Former Michigan Governor Rick Snyder and eight other former officials could face jail time in the Flint water crisis that led to an outbreak of Legionnaires’ disease, resulting in the deaths of 12 people. The state levied an array of charges against the former officials, ranging from neglect of duty to involuntary manslaughter.
The charges were announced in a news conference on Thursday. Former Gov. Rick Snyder faces two misdemeanor counts of willful neglect of duty and faces up to a year in jail and a $1,000 fine if he’s convicted. He has pleaded “not guilty” to the charges.
Snyder’s attorney, Brian Lennon said the charges were “wholly without merit,” and called them an “outrageous political persecution”. Snyder’s lawyers are confident that he would be exonerated if this case goes to trial.
“These unjustified allegations do nothing to resolve a painful chapter in the history of our state,” Lennon said. “Today’s actions merely perpetrate an outrageous political persecution.”
The charges, filed by the Michigan attorney general, were a renewed effort to hold public officials accountable for the 2014 decision to temporarily get drinking water from the Flint River. The water contained contaminants that leached lead from pipes, polluting supplies to thousands in the majority-Black, rust-belt city.
The contaminated water led to two outbreaks of Legionnaires’ disease, a serious type of pneumonia caused by bacteria.
The state prosecutors emphasized they had pursued the evidence without favor to some of the state’s most powerful figures.
“The people of Flint continue to suffer from the catastrophic failure of public officials at all levels of government who trampled upon their trust and evaded accountability for far too long,” said Fadwa Hammoud, the state’s solicitor general. “Government power is not granted as a blank check. It is borrowed by those who swear an oath to faithfully discharge their duties in service of the people.”
Former state health director Nicholas Lyon and Eden Wells, the state’s former chief medical executive, were charged with nine counts of involuntary manslaughter related to deaths stemming from the crisis, court records show. Through their attorneys, both denied the charges, which are felonies that potentially carry 15-year prison terms.

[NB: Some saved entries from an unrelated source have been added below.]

(* ===== verification/KafkaSystem.v ===== *)
(** Deployments of Kafka consumers and delayed-retry relays: what holds of every event of the
    source topic in every interleaving of one consumer group, and two ways to lose an event
    outside of it. *)

From Stdlib Require Import ZArith Lia Bool Ascii.
From stdpp Require Import gmap relations.
From S2P Require Import Prelude Strings Uuid Json Outbox Events Effects Kafka KafkaRetry KafkaDelivery.

Local Open Scope Z_scope.

(** What a publisher sends has no retry metadata. *)
Lemma published_plain `{UuidApi} topic m : plain_headers (Some (rec_headers (published_record topic m))).
Proof.
  cbn [plain_headers published_record rec_headers].
  repeat (apply Forall_cons; split; [apply (bool_decide_eq_true_1 _); vm_compute; reflexivity|]). constructor.
Qed.

Section system.
Context {E : Type} `{!Event E} `{UuidApi} (from_slice_typed : bytes -> option (EventEnvelope E)).
Context (config : KafkaConsumerConfig) (c : KafkaRetryConfig).

Notation source := (cc_topic config).
Notation retry := (rt_retry_topic c).
Notation dead := (rt_dead_letter_topic c).
Notation group := (cc_group_id config).
Notation World := (World E).

(** ** The members of a deployment *)

Inductive member : Type :=
(** [KafkaPublisher::publish] to the source topic. *)
| Producer (m : EventMessage)
(** [run_until], and [run_with_failure_routing] with either router. *)
| StrictConsumer (records : nat)
| ImmediateConsumer (records : nat)
| DelayedConsumer (delay : Duration) (records : nat)
(** [relay_once] and the relay's [run_until]. *)
| RelayPass (relay : KafkaDelayedRetryRelayConfig) (batch : Z)
| RelayLoop (relay : KafkaDelayedRetryRelayConfig) (loop_config : KafkaDelayedRetryRelayLoopConfig) (passes : nat).

Definition forget {A} (p : program (kcall (E:=E)) A) : program (kcall (E:=E)) unit := _ ← p; Ret tt.

Definition immediate : KafkaFailurePublisher := {| fp_retry := c |}.
Definition delayed (delay : Duration) : PostgresKafkaDelayedRetryRouter := {| pr_fallback := immediate; pr_delay := delay |}.

Definition member_program (m : member) : program (kcall (E:=E)) unit :=
  match m with
  | Producer m => forget (kafka_publish source m)
  | StrictConsumer n => forget (KafkaRetry.run_until from_slice_typed n)
  | ImmediateConsumer n => forget (run_with_failure_routing from_slice_typed immediate config n)
  | DelayedConsumer delay n => forget (run_with_failure_routing from_slice_typed (delayed delay) config n)
  | RelayPass relay batch => forget (relay_once relay batch)
  | RelayLoop relay loop_config n => forget (relay_run_until relay loop_config n relay_report_default)
  end.

Definition acts (i : nat) (_ : member) := does (E:=E) group (subscription_topics config) i.
Notation kafka_step := (Effects.step member_program acts (happens config)).
Notation kafka_system := (Effects.system (call:=kcall (E:=E)) World member unit).

(** Nothing was retried, dead-lettered, staged or committed yet, and no partition is assigned. *)
Record initial (w : World) : Prop := {
  init_source : forall partition n r, log w (source, partition) !! n = Some r -> plain_headers (Some (rec_headers r));
  init_retry : forall partition, log w (retry, partition) = [];
  init_dead : forall partition, log w (dead, partition) = [];
  init_rows : rt_rows (table w) = [];
  init_committed : forall tp, committed w !! (group, tp) = None;
  init_positions : positions w = ∅
}.
Definition reachable (w0 : World) (s : kafka_system) : Prop :=
  rtc kafka_step {| world := w0; callers := [] |} s.

(** ** The laws of the system *)

Context `{!Deployment config c} `{!StartsAtBeginning config}.

Notation inv := (inv from_slice_typed config c).
Notation grows := (grows (E:=E)).
Notation rely := (rely from_slice_typed config c).
Notation clean := (clean from_slice_typed config c).
Notation wp i := (Effects.wp (rely i) (does group (subscription_topics config) i) inv grows).

Lemma wp_forget i {A} (p : program kcall A) w : wp i p (fun _ _ => True) w -> wp i (forget p) (fun _ _ => True) w.
Proof. intros HP. apply wp_bind. eapply wp_mono; [|exact HP]. done. Qed.

Lemma wp_run_routed i {R} `{!KafkaFailureRouter (E:=E) R} (router : R) `{!DurableRouter from_slice_typed config c router} n w :
  clean i w -> wp i (run_with_failure_routing from_slice_typed router config n) (fun _ _ => True) w.
Proof.
  intros HC. unfold run_with_failure_routing. destruct (validate_failure_route_topics _ _ _ _); [|done].
  apply wp_receive_loop; [done | | done]. intros m w'. by apply wp_process_routed.
Qed.

Lemma wp_member i m w : clean i w -> wp i (member_program m) (fun _ _ => True) w.
Proof.
  intros HC. destruct m; apply wp_forget.
  - apply wp_try. destruct (topics_distinct config c) as (TS & DS & _ & _).
    eapply wp_mono; [|apply wp_send]; [by intros [] | |..]; cbn [rec_topic published_record]; [|congruence..].
    intros _. apply published_plain.
  - apply wp_receive_loop; [done | | done]. intros m w'. by apply wp_process_strict.
  - by apply wp_run_routed; [apply publisher_durable|].
  - by apply wp_run_routed; [apply delayed_durable|].
  - by apply wp_relay_once.
  - by apply wp_relay_run_until.
Qed.

Lemma others_rely i j (m : member) X (f : kcall X) w x w' :
  i <> j -> acts i m X f w x w' -> grows w w' -> rely j w w'.
Proof.
  intros Hij Hd HG.
  assert (HP : current w' !! j = current w !! j /\ forall tp, positions w' !! (j, tp) = positions w !! (j, tp)).
  { destruct f; cbn in Hd.
    - destruct x as [[x|]|]; [|by subst|by subst]. destruct Hd as [_ ->].
      split; [by apply lookup_insert_ne | intros tp; apply lookup_insert_ne; congruence].
    - destruct x; subst; [|done]. unfold handler_succeeded. by case_match.
    - naive_solver.
    - naive_solver.
    - destruct (meaning (table w)) as [[a t]|e]; naive_solver.
    - by subst.
    - by subst.
    - by subst. }
  destruct HP as [HC HP]. split; [done | done |]. intros tp p _. rewrite HP. by left.
Qed.

Lemma background_ok w w' : inv w -> happens config w w' -> inv w' /\ grows w w' /\ forall i, rely i w w'.
Proof.
  intros HI Hb. destruct Hb as [partition r Ht Hp Hb|i tp|i tp|d Hd].
  - pose proof (append_grows w (rec_topic r, partition) r) as HG. destruct (topics_distinct config c) as (TS & DS & _ & _).
    split; [|split; [done|]].
    + apply inv_append; cbn; [done | done | congruence | congruence].
    + intros i. split; [done | done | by left].
  - assert (HG : grows w (set_positions (<[(i, tp) := start_offset config tp w]> (positions w)) w))
      by (split; [done | done | eauto]).
    split; [by apply (inv_same from_slice_typed config c w)|]. split; [done|].
    intros j. split; [done | done |]. intros tp' p Ht. cbn [positions set_positions].
    destruct (decide ((i, tp) = (j, tp'))) as [[= <- <-]|Hne]; [|rewrite lookup_insert_ne by done; by left].
    rewrite lookup_insert_eq. intros [= <-]. right. intros offset Ho.
    eapply settled_mono; [done|]. unfold start_offset in Ho.
    destruct (committed w !! (group, tp)) as [n|] eqn:EC; [by eapply (inv_committed _ _ _ _ HI)|].
    rewrite starts_at_beginning in Ho. lia.
  - assert (HG : grows w (set_positions (delete (i, tp) (positions w)) w)) by (split; [done | done | eauto]).
    split; [by apply (inv_same from_slice_typed config c w)|]. split; [done|].
    intros j. split; [done | done |]. intros tp' p Ht. cbn [positions set_positions].
    intros [_ ?]%lookup_delete_Some. by left.
  - set (t := {| rt_clock := _; rt_rows := _ |}).
    assert (HG : grows w (set_table t w)) by (split; [done | done | eauto]).
    split; [by apply (inv_same from_slice_typed config c w)|]. split; [done|]. intros j. split; [done | done | by left].
Qed.

#[export] Instance kafka_laws :
  SystemLaws member_program acts (happens config) inv grows rely clean (fun _ _ _ _ => True).
Proof.
  split.
  - intros i m w HC _. by apply wp_member.
  - intros i j m X f w x w'. apply others_rely.
  - intros i w w'. apply clean_rely.
  - apply background_ok.
Qed.

Lemma initial_inv w0 : initial w0 -> inv w0.
Proof.
  intros [IS IR ID IW IC IP]. split.
  - done.
  - intros p n r. by rewrite IR.
  - intros p n r. by rewrite ID.
  - rewrite IW. by intros r ?%not_elem_of_nil.
  - rewrite IW. apply NoDup_nil_2.
  - intros tp n offset _. by rewrite IC.
Qed.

Others faced a range of felonies and misdemeanors including neglect of duty, misconduct, perjury, false statements, and extortion. The charges resulted from obscuring health data, providing misinformation about water quality, and threatening a research team that was trying to determine the source of the Legionnaires’ outbreak.
The investigation was paused and then relaunched in 2019, based on what authorities said at the time was improper influence exerted by state officials and the law firms representing them. Michigan agreed to pay $600 million into a victim’s compensation fund last year for residents who were exposed to the contaminated water.
Flint’s water supply was switched back to water sourced from Lake Huron in 2015, but by then the city’s water quality had already been compromised. Snyder declared a state of emergency in the surrounding area, Genesee County, in 2016.